Positively put, consider the continuum:
Consider St. Therese of Liseux, the Little Flower, and Dorothy Day. Therese, the daughter of a middle class family in late 19th century France. She fell in love with God as a girl, and at 15 she entered the Carmelite convent. She died 9 years later of tuberculosis. In those nine short years, prayed, she sang, she kept silence; she wrote about her “little way”. She lived an utterly unheroic, hidden life, and died an ordinary death at 24.
Consider Dorothy Day, who was born in Brooklyn two months after the death of Therese. She worked as a journalist, lived a bohemian life in New York. She befriending artists and thinkers, socialists and communists.

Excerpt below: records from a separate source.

Lemma buildCourse_mismatch (fields : list (string * value))
    (courseName : string) (duration : Z) (difficulty : string) :
  truthy (lookup_field "title" fields) = false
  ∨ truthy (lookup_field "description" fields) = false
  ∨ isArray (lookup_field "outline" fields) = false →
  buildCourse (VObj fields) courseName duration difficulty
  = Throw (Error structureMessage).
Proof.
  unfold buildCourse. cbn [getProp result_bind].
  destruct (truthy (lookup_field "title" fields)),
           (truthy (lookup_field "description" fields)),
           (lookup_field "outline" fields);
    cbn; rewrite ?orb_true_r; intros [H | [H | H]]; done.
Qed.

Lemma buildCourse_ok (fields : list (string * value)) (elems : list value)
    (courseName : string) (duration : Z) (difficulty : string) :
  truthy (lookup_field "title" fields) = true →
  truthy (lookup_field "description" fields) = true →
  lookup_field "outline" fields = VArr elems →
  Forall (fun m => m ≠ VNull ∧ m ≠ VUndefined) elems →
  buildCourse (VObj fields) courseName duration difficulty
  = Ok (VObj [ ("title", lookup_field "title" fields);
               ("description", lookup_field "description" fields);
               ("duration", VNum duration);
               ("difficulty", VStr difficulty);
               ("category",
                 if truthy (lookup_field "category" fields)
                 then lookup_field "category" fields
                 else VStr (determineCourseCategory courseName));
               ("outline", VArr (moduleOf <$> elems)) ]).
Proof.
  intros Ht Hd Ho Helems. unfold buildCourse. cbn [getProp result_bind].
  rewrite Ht, Hd, Ho. cbn [truthy value_truthy isArray negb orb].
  by rewrite (mapM_buildModule _ Helems).
Qed.

End AdapterFacts.

(** C5 (as the code has it). When the service answers with a text, the
    adapter takes the span from the first opening brace of the text to its
    last closing brace; it fails with a parse error when there is no such
    span (in particular when the text has no opening brace) or when the
    span does not parse as JSON; it fails with a schema error when the
    title or the description of the parsed object is missing or falsy, or
    when its outline is not a sequence; otherwise, the elements of the
    outline being neither null nor undefined, it returns the curriculum:
    title and description of the parsed object, duration and difficulty of
    the request, the category of the parsed object or else the
    classifier's, and one module per element of the outline, which may be
    empty. *)
Theorem generateCourseWithGemini_outcome
    (generateContent : string → result string) (JSON_parse : string → option value)
    (courseName : string) (duration : Z) (difficulty : string) (text : string) :
  generateContent (prompt courseName duration difficulty) = Ok text →
  let outcome :=
    generateCourseWithGemini generateContent JSON_parse courseName duration difficulty in
  (∀ span, extractJson text = Some span ↔
     ∃ pre mid post,
       text = pre +:+ span +:+ post ∧ span = "{" +:+ mid +:+ "}"
       ∧ contains "{" pre = false ∧ contains "}" post = false)
  ∧ (extractJson text = None ↔
       ¬ ∃ pre mid post, text = pre +:+ "{" +:+ mid +:+ "}" +:+ post)
  ∧ (contains "{" text = false → extractJson text = None)
  ∧ (extractJson text = None → ∃ e, outcome = Throw e ∧ ParseError e)
  ∧ (∀ span, extractJson text = Some span → JSON_parse span = None →
       ∃ e, outcome = Throw e ∧ ParseError e)
  ∧ (∀ span fields,
       extractJson text = Some span → JSON_parse span = Some (VObj fields) →
       let ctitle := lookup_field "title" fields in
       let cdescription := lookup_field "description" fields in
       let coutline := lookup_field "outline" fields in
       (truthy ctitle = false ∨ truthy cdescription = false ∨ isArray coutline = false →
        ∃ e, outcome = Throw e ∧ SchemaError e)
       ∧ (∀ elems,
            truthy ctitle = true → truthy cdescription = true →
            coutline = VArr elems →
            Forall (fun m => m ≠ VNull ∧ m ≠ VUndefined) elems →
            outcome =
              Ok (VObj [ ("title", ctitle);
                         ("description", cdescription);
                         ("duration", VNum duration);
                         ("difficulty", VStr difficulty);
                         ("category",
                           if truthy (lookup_field "category" fields)
                           then lookup_field "category" fields
                           else VStr (determineCourseCategory courseName));
                         ("outline", VArr (moduleOf <$> elems)) ]))).
Proof.
  intros Htext outcome. subst outcome. unfold generateCourseWithGemini.
  rewrite Htext. cbn [result_bind].
  split; [apply extractJson_some |].
  split; [apply extractJson_none |].
  split; [apply extractJson_no_brace |].
  split; [| split].
  - intros ->. eexists. split; [reflexivity | by left].
  - intros span -> ->. eexists. split; [reflexivity | by right].
  - intros span fields -> ->. cbv zeta. split.
    + intros H. eexists. split; [by apply buildCourse_mismatch | done].
    + intros elems Ht Hd Ho Helems. by apply buildCourse_ok.
Qed.

Lemma generateCourseWithGemini_outcome_witness :
  ∃ e, generateCourseWithGemini (fun _ => Ok "Sure: {a} and {b}.") (fun _ => None)
         "Rocq" 4 "beginner" = Throw e ∧ ParseError e.
Proof.
  apply (generateCourseWithGemini_outcome
           (fun _ => Ok "Sure: {a} and {b}.") (fun _ => None)
           "Rocq" 4 "beginner" "Sure: {a} and {b}." eq_refl)
    with (span := "{a} and {b}"); reflexivity.
Defined.

(** C5 as stated fails: on a text with two brace groups the adapter takes
    the span up to the last closing brace, which is not the first balanced
    span; and a parsed object with an empty outline passes the structure
    check and is returned. *)
Lemma generateCourseWithGemini_as_stated_fails :
  extractJson "Sure: {a} and {b}." = Some "{a} and {b}"
  ∧ specFirstBalancedSpan "Sure: {a} and {b}." = Some "{a}"
  ∧ buildCourse (VObj [ ("title", VStr "X"); ("description", VStr "Y");
                        ("outline", VArr []) ]) "X" 4 "beginner"
    = Ok (VObj [ ("title", VStr "X"); ("description", VStr "Y");
                 ("duration", VNum 4); ("difficulty", VStr "beginner");
                 ("category", VStr "Other"); ("outline", VArr []) ]).
Proof. repeat split; by vm_compute. Qed.

(** ** Store operations *)

Section StoreFacts.

Variable faults : nat → bool.

Lemma User_findById_ok (userId : option string) (st : Store) :
  faults (ticks st) = false →
  User_findById faults userId st
  = (Ok (userId ≫= fun id => users st !! id), tick st).
Proof. intros H. unfold User_findById, storeOp. by rewrite H. Qed.

Lemma AICourse_create_ok (doc : Course) (createdBy : string)
    (fields : AICourseFields) (st : Store) :
  aiCourseSchema doc createdBy = Ok fields →
  faults (ticks st) = false →
  AICourse_create faults doc createdBy st
  = (Ok (nextId st), afterAICourse doc createdBy fields st).
Proof.
  intros Hs H. unfold AICourse_create, storeOp. rewrite Hs.
  cbn [ticks record_call]. by rewrite H.
Qed.

Lemma AICourse_create_invalid (doc : Course) (createdBy : string) (e : exn) (st : Store) :
  aiCourseSchema doc createdBy = Throw e →
  AICourse_create faults doc createdBy st
  = (Throw e, afterFailed (AICourse_create_call doc createdBy) st).
Proof. intros Hs. unfold AICourse_create. by rewrite Hs. Qed.

Lemma Courses_create_ok (doc : CoursesFields) (st : Store) :
  faults (ticks st) = false →
  Courses_create faults doc st = (Ok (nextId st), afterCourses doc st).
Proof.
  intros H. unfold Courses_create, storeOp. cbn [ticks record_call]. by rewrite H.
Qed.

Lemma Courses_create_fault (doc : CoursesFields) (st : Store) :
  faults (ticks st) = true →
  Courses_create faults doc st
  = (Throw ServiceFailure, afterFailed (Courses_create_call doc) st).
Proof.
  intros H. unfold Courses_create, storeOp. cbn [ticks record_call]. by rewrite H.
Qed.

A long and complicated road lead her to Catholicism at the age of 30. For the next 57 years, she was an eloquent advocate for the poor and disenfranchised, co-founder of the Catholic Worker movement, a tireless writer and Christian activist.
Most of us live active lives. We engage with the world. We do our work, we look after our families and those we love, and are looked after by them. We try to balance it all out: the requirements of daily living, and, since we’re here today, I can assume we’re also trying to understand what God want for us and from us. We do the best we can, under the circumstances. Difficult circumstances.
Today’s readings, on first glance, make us wonder. Is Jesus telling Martha to join the convent rather than fix dinner for his disciples? Poor, poor Martha. Mary sits at the feet of Jesus, hanging on every sweet word that comes from his mouth, and Martha gets stuck stirring the stew and washing the dishes.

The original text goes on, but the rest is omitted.